Aim of the task: Repeat precisely the span of lines below that opens with the line containing "take_digits 4 0" and closes with the line containing "l ← mapM octet", both included.

Saved data entries:
(* ===== verification/Frontend.v ===== *)
(** * internal/vfs: the WebDAV adapter and the FUSE callbacks

    webdav.go and mount_linux.go turn the calls of the two libraries into calls of
    the file system.  Offsets are int64; an index out of range is the run-time
    panic of Go. *)
From S2P Require Import Prelude GoStrings GoPath MemFS.
Import GoStr GoPath.

Module Frontend.

(** ** Byte buffers *)

(** [make([]byte, n)] then [copy(grown, data)], when the data is shorter. *)
Definition grow (data : bytes) (n : Z) : bytes :=
  if (len data <? n)%Z then data ++ zeros (Z.to_nat n - length data) else data.

(** [copy(data[ofs:], p)]; [None] when the slice expression panics. *)
Definition copy_at (data : bytes) (ofs : Z) (p : bytes) : option bytes :=
  if (ofs <? 0)%Z || (len data <? ofs)%Z then None
  else
    let o := Z.to_nat ofs in
    Some (take o data ++ take (length data - o) p ++ drop (o + length p) data).

(** [copy(buf, data[ofs:])] into a buffer of [n] bytes: what was read. *)
Definition read_at (data : bytes) (ofs : Z) (n : nat) : option bytes :=
  if (ofs <? 0)%Z then None else Some (take n (drop (Z.to_nat ofs) data)).

(** Extend to the end of the write, then copy; a negative length panics. *)
Definition patch (data : bytes) (ofs : Z) (p : bytes) : option bytes :=
  copy_at (grow data (i64 (ofs + len p))) ofs p.

(** ** The WebDAV adapter (webdav.go) *)

(** What the handler gets: the errors it knows, a file-system error as it is, and
    those of the adapter's own. *)
Inductive dav_error :=
  | OsNotExist | OsExist | OsInvalid | Raw (e : MemFS.error)
  | IsADirectory | EOF | Panic.

#[local] Existing Instance MemFS.error_eq_dec.

#[export] Instance dav_error_eq_dec : EqDecision dav_error.
Proof. solve_decision. Defined.

Definition mapErr (e : MemFS.error) : dav_error :=
  match e with
  | MemFS.ErrNotFound => OsNotExist
  | MemFS.ErrExists => OsExist
  | MemFS.ErrInvalidPath => OsInvalid
  | e => Raw e
  end.

Record webdavFile := MkFile { fname : string; offset : Z; isDir : bool }.

Definition data_of (m : MemFS.MemFS) (p : string) : bytes :=
  match MemFS.Read m p with Ok b => b | Err _ => [] end.

Definition to_dav {A} (conv : MemFS.error → dav_error)
    (r : result MemFS.error A * MemFS.MemFS) : result dav_error A * MemFS.MemFS :=
  match r with (Ok a, m) => (Ok a, m) | (Err e, m) => (Err (conv e), m) end.

Definition Mkdir (t : nat → MemFS.clock) (name : string) (perm : Z) (m : MemFS.MemFS)
  : result dav_error unit * MemFS.MemFS := to_dav Raw (MemFS.Mkdir (t 0) m name perm).

(** The node [OpenFile] ends up with: found, or created with its parents. *)
Definition open_node (t : nat → MemFS.clock) (name : string) (create : bool) (perm : Z)
    (m : MemFS.MemFS) : result dav_error (option MemFS.Node) * MemFS.MemFS :=
  match MemFS.Stat m name with
  | Ok n => (Ok (Some n), m)
  | Err e =>
      if negb create then (Err (mapErr e), m)
      else
        let dir := Dir name in
        let m := if bool_decide (dir ≠ "" ∧ dir ≠ "." ∧ dir ≠ "/")
                 then (MemFS.MkdirAll (t 0) m dir 448).2 else m in
        match MemFS.Write (t 1) m name [] perm with
        | (Err e, m) => (Err (mapErr e), m)
        | (Ok _, m) =>
            (Ok (match MemFS.Stat m name with Ok n => Some n | Err _ => None end), m)
        end
  end.

Definition OpenFile (t : nat → MemFS.clock) (name : string) (create trunc : bool) (perm : Z)
    (m : MemFS.MemFS) : result dav_error webdavFile * MemFS.MemFS :=
  match open_node t name create perm m with
  | (Err e, m) => (Err e, m)
  | (Ok n, m) =>
      let dir := match n with Some n => MemFS.IsDir n | None => false end in
      let file := MkFile name 0 dir in
      if trunc && bool_decide (is_Some n) && negb dir then
        match MemFS.Write (t 2) m name [] perm with
        | (Err e, m) => (Err (mapErr e), m)
        | (Ok _, m) => (Ok file, m)
        end
      else (Ok file, m)
  end.

(** [RemoveAll] removes one file or one empty directory. *)
Definition RemoveAll (t : nat → MemFS.clock) (name : string) (m : MemFS.MemFS)
  : result dav_error unit * MemFS.MemFS := to_dav Raw (MemFS.Remove (t 0) m name).

Definition Rename (t : nat → MemFS.clock) (oldName newName : string) (m : MemFS.MemFS)
  : result dav_error unit * MemFS.MemFS :=
  match MemFS.Read m oldName with
  | Err e => (Err (Raw e), m)
  | Ok data =>
      match MemFS.Write (t 0) m newName data 384 with
      | (Err e, m) => (Err (Raw e), m)
      | (Ok _, m) => to_dav Raw (MemFS.Remove (t 1) m oldName)
      end
  end.

(** A [FileInfo] is the node and its size. *)
Definition Stat (name : string) (m : MemFS.MemFS) : result dav_error (MemFS.Node * Z) :=
  match MemFS.Stat m name with
  | Err e => Err (mapErr e)
  | Ok n => Ok (n, if MemFS.IsDir n then 0%Z else len (data_of m name))
  end.

(** *** Open files *)

Definition with_offset (f : webdavFile) (o : Z) : webdavFile := MkFile (fname f) o (isDir f).

(** [Read] into a buffer of [n] bytes. *)
Definition file_Read (n : nat) (f : webdavFile) (m : MemFS.MemFS)
  : result dav_error bytes * webdavFile :=
  if isDir f then (Err IsADirectory, f)
  else match MemFS.Read m (fname f) with
  | Err e => (Err (mapErr e), f)
  | Ok data =>
      if (len data <=? offset f)%Z then (Err EOF, f)
      else match read_at data (offset f) n with
      | None => (Err Panic, f)
      | Some b => (Ok b, with_offset f (i64 (offset f + len b)))
      end
  end.

Definition file_Seek (ofs whence : Z) (f : webdavFile) (m : MemFS.MemFS) : Z * webdavFile :=
  let o := if (whence =? 0)%Z then ofs
           else if (whence =? 1)%Z then i64 (offset f + ofs)
           else if (whence =? 2)%Z then i64 (len (data_of m (fname f)) + ofs)
           else offset f in
  (o, with_offset f o).

Definition file_Write (t : MemFS.clock) (p : bytes) (f : webdavFile) (m : MemFS.MemFS)
  : result dav_error Z * webdavFile * MemFS.MemFS :=
  match patch (data_of m (fname f)) (offset f) p with
  | None => (Err Panic, f, m)
  | Some data =>
      match MemFS.Write t m (fname f) data 384 with
      | (Err e, m) => (Err (Raw e), f, m)
      | (Ok _, m) => (Ok (len p), with_offset f (i64 (offset f + len p)), m)
      end
  end.

Definition file_Readdir (count : Z) (f : webdavFile) (m : MemFS.MemFS)
  : result dav_error (list (MemFS.Node * Z)) :=
  match MemFS.List m (fname f) with
  | Err e => Err (mapErr e)
  | Ok names =>
      let out := omap (λ n, match Stat (Join2 (fname f) n) m with
                            | Ok i => Some i | Err _ => None end) names in
      Ok (if (0 <? count)%Z && (count <? Z.of_nat (length out))%Z
          then take (Z.to_nat count) out else out)
  end.

(** ** The FUSE callbacks (mount_linux.go); a negative result is an errno *)

Definition ENOENT : Z := 2.
Definition EIO : Z := 5.
Definition ENOSPC : Z := 28.

(** What [fillStat] sets from the node. *)
Record Stat_t := MkStat { st_dir : bool; st_mode : Z; st_nlink : Z; st_size : Z; st_mtim : Z }.

Definition S_IFDIR : Z := 16384.
Definition S_IFREG : Z := 32768.

Definition fillStat (n : MemFS.Node) (m : MemFS.MemFS) (p : string) : Stat_t :=
  if MemFS.IsDir n then MkStat true (Z.lor S_IFDIR 493) 2 0 (MemFS.ModTime n)
  else MkStat false (Z.lor S_IFREG 384) 1 (len (data_of m p)) (MemFS.ModTime n).

Definition Getattr (p : string) (m : MemFS.MemFS) : Z * option Stat_t :=
  match MemFS.Stat m p with
  | Err _ => ((- ENOENT)%Z, None)
  | Ok n => (0%Z, Some (fillStat n m p))
  end.

(** The entries filled in, the buffer being large enough; a child that cannot be
    looked up keeps the zero attributes. *)
Definition Readdir (p : string) (m : MemFS.MemFS) : Z * list (string * option Stat_t) :=
  match MemFS.List m p with
  | Err _ => ((- ENOENT)%Z, [])
  | Ok names =>
      (0%Z, (".", None) :: ("..", None) ::
        ((λ n, (n, match MemFS.Stat m (Join2 p n) with
                   | Ok x => Some (fillStat x m (Join2 p n)) | Err _ => None end)) <$> names))
  end.

Definition Open (p : string) (m : MemFS.MemFS) : Z :=
  if is_ok (MemFS.Stat m p) then 0%Z else (- ENOENT)%Z.

(** The number of bytes read, with the bytes; [None] is the panic of a negative
    offset. *)
Definition Read (p : string) (n : nat) (ofst : Z) (m : MemFS.MemFS) : option (Z * bytes) :=
  match MemFS.Read m p with
  | Err _ => Some ((- ENOENT)%Z, [])
  | Ok data =>
      if (len data <=? ofst)%Z then Some (0%Z, [])
      else b ← read_at data ofst n; Some (len b, b)
  end.

Definition Write (t : MemFS.clock) (p : string) (buff : bytes) (ofst : Z) (m : MemFS.MemFS)
  : option (Z * MemFS.MemFS) :=
  data ← patch (data_of m p) ofst buff;
  match MemFS.Write t m p data 384 with
  | (Ok _, m) => Some (len buff, m)
  | (Err e, m) => Some (if decide (e = MemFS.ErrQuota) then - ENOSPC else - EIO, m)%Z
  end.

Definition Create (t : MemFS.clock) (p : string) (m : MemFS.MemFS) : Z * MemFS.MemFS :=
  match MemFS.Write t m p [] 384 with
  | (Ok _, m) => (0%Z, m)
  | (Err e, m) => (if decide (e = MemFS.ErrExists) then 0 else - EIO, m)%Z
  end.

Definition Truncate (t : MemFS.clock) (p : string) (size : Z) (m : MemFS.MemFS)
  : option (Z * MemFS.MemFS) :=
  match MemFS.Read m p with
  | Err _ => Some ((- ENOENT)%Z, m)
  | Ok data =>
      if (size <? 0)%Z then None
      else
        let data := if (size <? len data)%Z then take (Z.to_nat size) data else grow data size in
        match MemFS.Write t m p data 384 with
        | (Ok _, m) => Some (0%Z, m)
        | (Err _, m) => Some ((- EIO)%Z, m)
        end
  end.

Definition Unlink (t : MemFS.clock) (p : string) (m : MemFS.MemFS) : Z * MemFS.MemFS :=
  match MemFS.Remove t m p with (Ok _, m) => (0%Z, m) | (Err _, m) => ((- ENOENT)%Z, m) end.

Definition FMkdir (t : MemFS.clock) (p : string) (m : MemFS.MemFS) : Z * MemFS.MemFS :=
  match MemFS.Mkdir t m p 493 with (Ok _, m) => (0%Z, m) | (Err _, m) => ((- EIO)%Z, m) end.

Definition Rmdir (t : MemFS.clock) (p : string) (m : MemFS.MemFS) : Z * MemFS.MemFS :=
  match MemFS.Remove t m p with (Ok _, m) => (0%Z, m) | (Err _, m) => ((- EIO)%Z, m) end.

End Frontend.
(* ===== verification/GoTime.v ===== *)
(** * time: durations and RFC 3339 text

    A [time.Time] in UTC as nanoseconds since the Unix epoch, a [time.Duration] as
    nanoseconds in an [int64]. *)
From S2P Require Import Prelude.
From stdpp Require Import pretty.

Module GoTime.

Definition Second : Z := 1000000000.

(** [d * time.Second] in [int64]. *)
Definition seconds (n : Z) : Z := i64 (n * Second).

(** [int64(d / time.Second)]: truncated division. *)
Definition in_seconds (d : Z) : Z := Z.quot d Second.

(** The civil date of a day number (days since 1970-01-01). *)
Definition civil (days : Z) : Z * Z * Z :=
  let z := (days + 719468)%Z in
  let era := (z / 146097)%Z in
  let doe := (z mod 146097)%Z in
  let yoe := ((doe - doe / 1460 + doe / 36524 - doe / 146096) / 365)%Z in
  let doy := (doe - (365 * yoe + yoe / 4 - yoe / 100))%Z in
  let mp := ((5 * doy + 2) / 153)%Z in
  let d := (doy - (153 * mp + 2) / 5 + 1)%Z in
  let m := if (mp <? 10)%Z then (mp + 3)%Z else (mp - 9)%Z in
  let y := (yoe + era * 400)%Z in
  ((if (m <=? 2)%Z then y + 1 else y)%Z, m, d).

Definition padded (width : nat) (z : Z) : string :=
  let s := pretty z in
  String.app (String.concat "" (replicate (width - String.length s) "0")) s.

(** The fraction, without trailing zeros and absent when zero. *)
Fixpoint trim_zeros (l : list ascii) : list ascii :=
  match l with
  | "0"%char :: l => trim_zeros l
  | _ => l
  end.

Definition fraction (ns : Z) : string :=
  if (ns =? 0)%Z then ""
  else "." +:+ String.string_of_list_ascii
                 (reverse (trim_zeros (reverse (String.list_ascii_of_string (padded 9 ns))))).

(** Date and time to the second, in UTC, for the years the code can see. *)
Definition date_time (t : Z) : string :=
  let s := (t / Second)%Z in
  let '(y, m, d) := civil (s / 86400) in
  let r := (s mod 86400)%Z in
  padded 4 y +:+ "-" +:+ padded 2 m +:+ "-" +:+ padded 2 d +:+ "T" +:+
  padded 2 (r / 3600) +:+ ":" +:+ padded 2 (r / 60 mod 60) +:+ ":" +:+ padded 2 (r mod 60).

(** [t.UTC().Format(time.RFC3339)] and [time.RFC3339Nano]. *)
Definition RFC3339 (t : Z) : string := date_time t +:+ "Z".
Definition RFC3339Nano (t : Z) : string := date_time t +:+ fraction (t mod Second) +:+ "Z".

(** ** Reading RFC 3339 *)

Definition is_digit (a : ascii) : bool :=
  let n := nat_of_ascii a in Nat.leb 48 n && Nat.leb n 57.

(** [n] digits at the head of a text: their value and what follows. *)
Fixpoint take_digits (n : nat) (acc : Z) (s : string) : option (Z * string) :=
  match n, s with
  | O, _ => Some (acc, s)
  | S n, String a r =>
      if is_digit a then take_digits n (acc * 10 + (Z.of_nat (nat_of_ascii a) - 48)) r else None
  | S _, EmptyString => None
  end.

Definition take_char (c : ascii) (s : string) : option string :=
  match s with String a r => if decide (a = c) then Some r else None | EmptyString => None end.

Fixpoint drop_digits (s : string) : string :=
  match s with String a r => if is_digit a then drop_digits r else s | EmptyString => "" end.

Definition leap (y : Z) : bool :=
  (y mod 4 =? 0)%Z && (negb (y mod 100 =? 0)%Z || (y mod 400 =? 0)%Z).

Definition days_in (m y : Z) : Z :=
  if bool_decide (m ∈ [4; 6; 9; 11]%Z) then 30
  else if (m =? 2)%Z then (if leap y then 29 else 28) else 31.

(** The zone of a time. *)
Definition is_zone (s : string) : bool :=
  match s with
  | String "Z" EmptyString => true
  | String ("+" | "-") r =>
      match '(h, r) ← take_digits 2 0 r; r ← take_char ":" r; '(m, r) ← take_digits 2 0 r;
            Some (h, m, r) with
      | Some (h, m, r) => (h <? 24)%Z && (m <? 60)%Z && bool_decide (r = "")
      | None => false
      end
  | _ => false
  end.

(** The strict form that [time.Time.UnmarshalJSON] accepts. *)
Definition is_RFC3339 (s : string) : bool :=
  match
    '(y, r) ← take_digits 4 0 s; r ← take_char "-" r;
    '(mo, r) ← take_digits 2 0 r; r ← take_char "-" r;
    '(d, r) ← take_digits 2 0 r; r ← take_char "T" r;
    '(h, r) ← take_digits 2 0 r; r ← take_char ":" r;
    '(mi, r) ← take_digits 2 0 r; r ← take_char ":" r;
    '(sec, r) ← take_digits 2 0 r; Some (y, mo, d, (h, mi, sec), r)
  with
  | Some (y, mo, d, (h, mi, sec), r) =>
      (1 <=? mo)%Z && (mo <=? 12)%Z && (1 <=? d)%Z && (d <=? days_in mo y)%Z &&
      (h <? 24)%Z && (mi <? 60)%Z && (sec <? 60)%Z &&
      is_zone (match r with
               | String "." (String a t) => if is_digit a then drop_digits t else r
               | _ => r
               end)
  | None => false
  end.

End GoTime.
(* ===== verification/GoUrl.v ===== *)
(** * package net/url: what [Parse] makes of an address

    The scheme, the host and whether the text is accepted at all, as documented for
    [Parse] and [Hostname]; path, query and fragment are only checked, user
    information is dropped. *)
From S2P Require Import Prelude GoStrings GoJson GoHttp.
Import GoStr GoJson.

Module GoNet.

Definition char_at (s : string) (i : nat) : option ascii := String.get i s.

Definition colon : ascii := ":"%char.

(** [net.SplitHostPort]; [None] is an error. *)
Definition SplitHostPort (s : string) : option (string * string) :=
  i ← LastIndexByte s colon;
  let port := sdrop (S i) s in
  '(host, j, k) ←
    (if HasPrefix s "[" then
       e ← IndexByte s "]"%char;
       if decide (S e = i) then Some (stake (e - 1) (sdrop 1 s), 1, S e) else None
     else
       let host := stake i s in
       if contains_byte host colon then None else Some (host, 0, 0));
  if contains_byte (sdrop j s) "["%char then None
  else if contains_byte (sdrop k s) "]"%char then None
  else Some (host, port).

(** ** IPv4 *)

(** A decimal octet without a leading zero. *)
Definition octet (s : string) : option Z :=
  v ← (if decide (s = "") then None else digits_val 0 s);
  if (255 <? v)%Z then None
  else if HasPrefix s "0" && bool_decide (s ≠ "0") then None
  else Some v.

Definition parseIPv4 (s : string) : option (list Z) :=
  l ← mapM octet (Split s ".");
  if decide (length l = 4) then Some l else None.

(** ** IPv6, as sixteen octets *)

(** The hexadecimal field at the head of [s]: its value, how many digits, and what
    follows. *)
Fixpoint hex_field (acc : Z) (n : nat) (s : string) : Z * nat * string :=
  match s with
  | String a r =>
      match hex_val a with
      | Some v => hex_field (acc * 16 + v) (S n) r
      | None => (acc, n, s)
      end
  | EmptyString => (acc, n, s)
  end.

(** The loop of the parser: the octets so far, and where the ellipsis was. *)
Fixpoint ipv6_fields (fuel : nat) (acc : list Z) (ellipsis : option nat) (s : string)
  : option (list Z * option nat) :=
  match fuel with
  | O => if decide (s = "") then Some (acc, ellipsis) else None
  | S fuel =>
      let '(v, n, r) := hex_field 0 0 s in
      if bool_decide (n = 0) || bool_decide (4 < n) then None
      else match r with
      | EmptyString => Some (acc ++ [v / 256; v mod 256]%Z, ellipsis)
      | String "." _ =>
          if bool_decide (ellipsis = None ∧ length acc ≠ 12) || bool_decide (12 < length acc)
          then None
          else l ← parseIPv4 s; Some (acc ++ l, ellipsis)
      | String ":" r =>
          let acc := acc ++ [v / 256; v mod 256]%Z in
          match r with
          | EmptyString => None
          | String ":" r' =>
              match ellipsis with
              | Some _ => None
              | None =>
                  if decide (r' = "") then Some (acc, Some (length acc))
                  else ipv6_fields fuel acc (Some (length acc)) r'
              end
          | _ => ipv6_fields fuel acc ellipsis r
          end
      | _ => None
      end
  end.

Definition expand (l : list Z) (ellipsis : option nat) : option (list Z) :=
  match ellipsis with
  | None => if decide (length l = 16) then Some l else None
  | Some i =>
      if bool_decide (length l < 16)
      then Some (take i l ++ replicate (16 - length l) 0%Z ++ drop i l) else None
  end.

Definition parseIPv6 (s : string) : option (list Z) :=
  if decide (s = "::") then Some (replicate 16 0%Z)
  else
    '(l, e) ← (if HasPrefix s "::" then ipv6_fields 8 [] (Some 0) (sdrop 2 s)
               else ipv6_fields 8 [] None s);
    expand l e.

(** [net.ParseIP]: the first of a dot or a colon says which; a zone is refused. *)
Definition ParseIP (s : string) : option (list Z) :=
  match IndexByte s "%"%char, IndexByte s "."%char, IndexByte s colon with
  | Some _, _, _ => None
  | None, Some i, Some j => if bool_decide (i < j) then parseIPv4 s else parseIPv6 s
  | None, Some _, None => parseIPv4 s
  | None, None, Some _ => parseIPv6 s
  | None, None, None => None
  end.

(** [ip.IsLoopback()], a mapped IPv4 address being that IPv4 address. *)
Definition IsLoopback (ip : list Z) : bool :=
  let v4 := if decide (length ip = 4) then Some ip
            else if decide (take 12 ip = replicate 10 0%Z ++ [255; 255]%Z)
            then Some (drop 12 ip) else None in
  match v4 with
  | Some l => bool_decide (head l = Some 127%Z)
  | None => bool_decide (ip = replicate 15 0%Z ++ [1%Z])
  end.

End GoNet.

Import GoStr GoJson GoHttp GoNet.

Module GoUrl.

(** [Host] as the struct holds it: with its port and its brackets. *)
Record URL := MkURL { Scheme : string; Host : string }.

(** ** Percent escapes *)

(** A text whose percent signs all begin an escape. *)
Fixpoint escapes_ok (s : string) : bool :=
  match s with
  | EmptyString => true
  | String "%" (String a (String b r)) =>
      bool_decide (is_Some (hex_val a)) && bool_decide (is_Some (hex_val b)) && escapes_ok r
  | String "%" _ => false
  | String _ r => escapes_ok r
  end.

(** What a host may hold besides escapes: anything beyond ASCII, the unreserved
    characters and a list of marks. *)
Definition host_byte (a : ascii) : bool :=
  (128 <=? bval a)%Z || unreserved a ||
  contains_byte ("!$&'()*+,;=:[]<>" +:+ str1 dquote) a.

(** [unescape] of a host name: only bytes beyond ASCII (or a percent sign) may be
    escaped. *)
Fixpoint unescape_host (s : string) : option string :=
  match s with
  | EmptyString => Some ""
  | String "%" (String a (String b r)) =>
      va ← hex_val a; vb ← hex_val b;
      if (va <? 8)%Z && negb (bool_decide (a = "2"%char ∧ b = "5"%char)) then None
      else t ← unescape_host r; Some (String (chr (va * 16 + vb)) t)
  | String "%" _ => None
  | String a r => if host_byte a then t ← unescape_host r; Some (String a t) else None
  end.

(** ** Authority *)

Definition all_digits (s : string) : bool := bool_decide ((digits s).2 = "").

(** Nothing, or a colon and digits. *)
Definition validOptionalPort (port : string) : bool :=
  match port with
  | EmptyString => true
  | String ":" r => all_digits r
  | _ => false
  end.

(** A host in brackets is an IPv6 address; otherwise the first colon starts the port. *)
Definition parseHost (host : string) : option string :=
  if HasPrefix host "[" then
    i ← LastIndexByte host "]"%char;
    let port := sdrop (S i) host in
    if negb (validOptionalPort port) then None
    else
      name ← unescape_host (stake (i - 1) (sdrop 1 host));
      let (addr, zone) := cut name "%"%char in
      _ ← parseIPv6 addr;
      if contains_byte name "%"%char && bool_decide (zone = "") then None
      else Some ("[" +:+ name +:+ "]" +:+ port)
  else
    match IndexByte host colon with
    | Some i => if validOptionalPort (sdrop i host) then unescape_host host else None
    | None => unescape_host host
    end.

Definition user_byte (a : ascii) : bool :=
  let z := bval a in
  in_range 48 57 z || in_range 65 90 z || in_range 97 122 z ||
  contains_byte "-._:~!$&'()*+,;=%@" a.

Fixpoint all_bytes (p : ascii → bool) (s : string) : bool :=
  match s with String a r => p a && all_bytes p r | EmptyString => true end.

Definition parseAuthority (authority : string) : option string :=
  match LastIndexByte authority "@"%char with
  | None => parseHost authority
  | Some i =>
      let user := stake i authority in
      h ← parseHost (sdrop (S i) authority);
      if all_bytes user_byte user && escapes_ok user then Some h else None
  end.

(** ** Parse *)

Definition alpha (a : ascii) : bool :=
  let z := bval a in in_range 65 90 z || in_range 97 122 z.

(** [getScheme]: the scheme (empty when there is none) and the rest; [first] says that
    no byte has been read yet. *)
Fixpoint getScheme (first : bool) (s : string) : option (option (string * string)) :=
  match s with
  | EmptyString => Some None
  | String a r =>
      if alpha a || (negb first && (is_digit a || contains_byte "+-." a)) then
        o ← getScheme false r;
        Some ('(t, rest) ← o; Some (String a t, rest))
      else if decide (a = ":"%char) then (if first then None else Some (Some ("", r)))
      else Some None
  end.

Definition control (a : ascii) : bool := (bval a <? 32)%Z || (bval a =? 127)%Z.

(** [url.Parse]; [None] is an error. *)
Definition Parse (raw : string) : option URL :=
  let (u, frag) := cut raw "#"%char in
  if negb (all_bytes (λ a, negb (control a)) u) || negb (escapes_ok frag) then None
  else if decide (u = "*") then Some (MkURL "" "")
  else
    o ← getScheme true u;
    let (scheme, rest) := default ("", u) o in
    let scheme := ToLower scheme in
    let (rest, _) := cut rest "?"%char in
    if negb (HasPrefix rest "/") && bool_decide (scheme ≠ "") then Some (MkURL scheme "")
    else if negb (HasPrefix rest "/") && contains_byte (cut rest slash).1 colon then None
    else if HasPrefix rest "//" && (bool_decide (scheme ≠ "") || negb (HasPrefix rest "///")) then
      let authority := sdrop 2 rest in
      let (authority, path) := match IndexByte authority slash with
                               | Some i => (stake i authority, sdrop i authority)
                               | None => (authority, "")
                               end in
      host ← parseAuthority authority;
      if escapes_ok path then Some (MkURL scheme host) else None
    else if escapes_ok rest then Some (MkURL scheme "") else None.

(** [u.Hostname()]: without the port and the brackets. *)
Definition Hostname (u : URL) : string :=
  let host := Host u in
  let host := match LastIndexByte host colon with
              | Some i => if validOptionalPort (sdrop i host) then stake i host else host
              | None => host
              end in
  if HasPrefix host "[" && HasSuffix host "]"
  then stake (String.length host - 2) (sdrop 1 host) else host.

(** *** Examples *)

Example url_plain : (λ u, (Scheme u, Hostname u)) <$> Parse "HTTPS://hub.example:8443/base?x#y"
  = Some ("https", "hub.example").
Proof. vm_compute. reflexivity. Qed.

Example url_user : (λ u, Hostname u) <$> Parse "http://localhost@evil.example/"
  = Some "evil.example".
Proof. vm_compute. reflexivity. Qed.

Example url_v6 : (λ u, Hostname u) <$> Parse "ws://[::1]:80" = Some "::1".
Proof. vm_compute. reflexivity. Qed.

Example url_colons : Parse "http://::1/" = None.
Proof. vm_compute. reflexivity. Qed.

Example url_opaque : Parse "http:localhost" = Some (MkURL "http" "").
Proof. vm_compute. reflexivity. Qed.

End GoUrl.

Task answer:
    '(y, r) ← take_digits 4 0 s; r ← take_char "-" r;
    '(mo, r) ← take_digits 2 0 r; r ← take_char "-" r;
    '(d, r) ← take_digits 2 0 r; r ← take_char "T" r;
    '(h, r) ← take_digits 2 0 r; r ← take_char ":" r;
    '(mi, r) ← take_digits 2 0 r; r ← take_char ":" r;
    '(sec, r) ← take_digits 2 0 r; Some (y, mo, d, (h, mi, sec), r)
  with
  | Some (y, mo, d, (h, mi, sec), r) =>
      (1 <=? mo)%Z && (mo <=? 12)%Z && (1 <=? d)%Z && (d <=? days_in mo y)%Z &&
      (h <? 24)%Z && (mi <? 60)%Z && (sec <? 60)%Z &&
      is_zone (match r with
               | String "." (String a t) => if is_digit a then drop_digits t else r
               | _ => r
               end)
  | None => false
  end.

End GoTime.
(* ===== verification/GoUrl.v ===== *)
(** * package net/url: what [Parse] makes of an address

    The scheme, the host and whether the text is accepted at all, as documented for
    [Parse] and [Hostname]; path, query and fragment are only checked, user
    information is dropped. *)
From S2P Require Import Prelude GoStrings GoJson GoHttp.
Import GoStr GoJson.

Module GoNet.

Definition char_at (s : string) (i : nat) : option ascii := String.get i s.

Definition colon : ascii := ":"%char.

(** [net.SplitHostPort]; [None] is an error. *)
Definition SplitHostPort (s : string) : option (string * string) :=
  i ← LastIndexByte s colon;
  let port := sdrop (S i) s in
  '(host, j, k) ←
    (if HasPrefix s "[" then
       e ← IndexByte s "]"%char;
       if decide (S e = i) then Some (stake (e - 1) (sdrop 1 s), 1, S e) else None
     else
       let host := stake i s in
       if contains_byte host colon then None else Some (host, 0, 0));
  if contains_byte (sdrop j s) "["%char then None
  else if contains_byte (sdrop k s) "]"%char then None
  else Some (host, port).

(** ** IPv4 *)

(** A decimal octet without a leading zero. *)
Definition octet (s : string) : option Z :=
  v ← (if decide (s = "") then None else digits_val 0 s);
  if (255 <? v)%Z then None
  else if HasPrefix s "0" && bool_decide (s ≠ "0") then None
  else Some v.

Definition parseIPv4 (s : string) : option (list Z) :=
  l ← mapM octet (Split s ".");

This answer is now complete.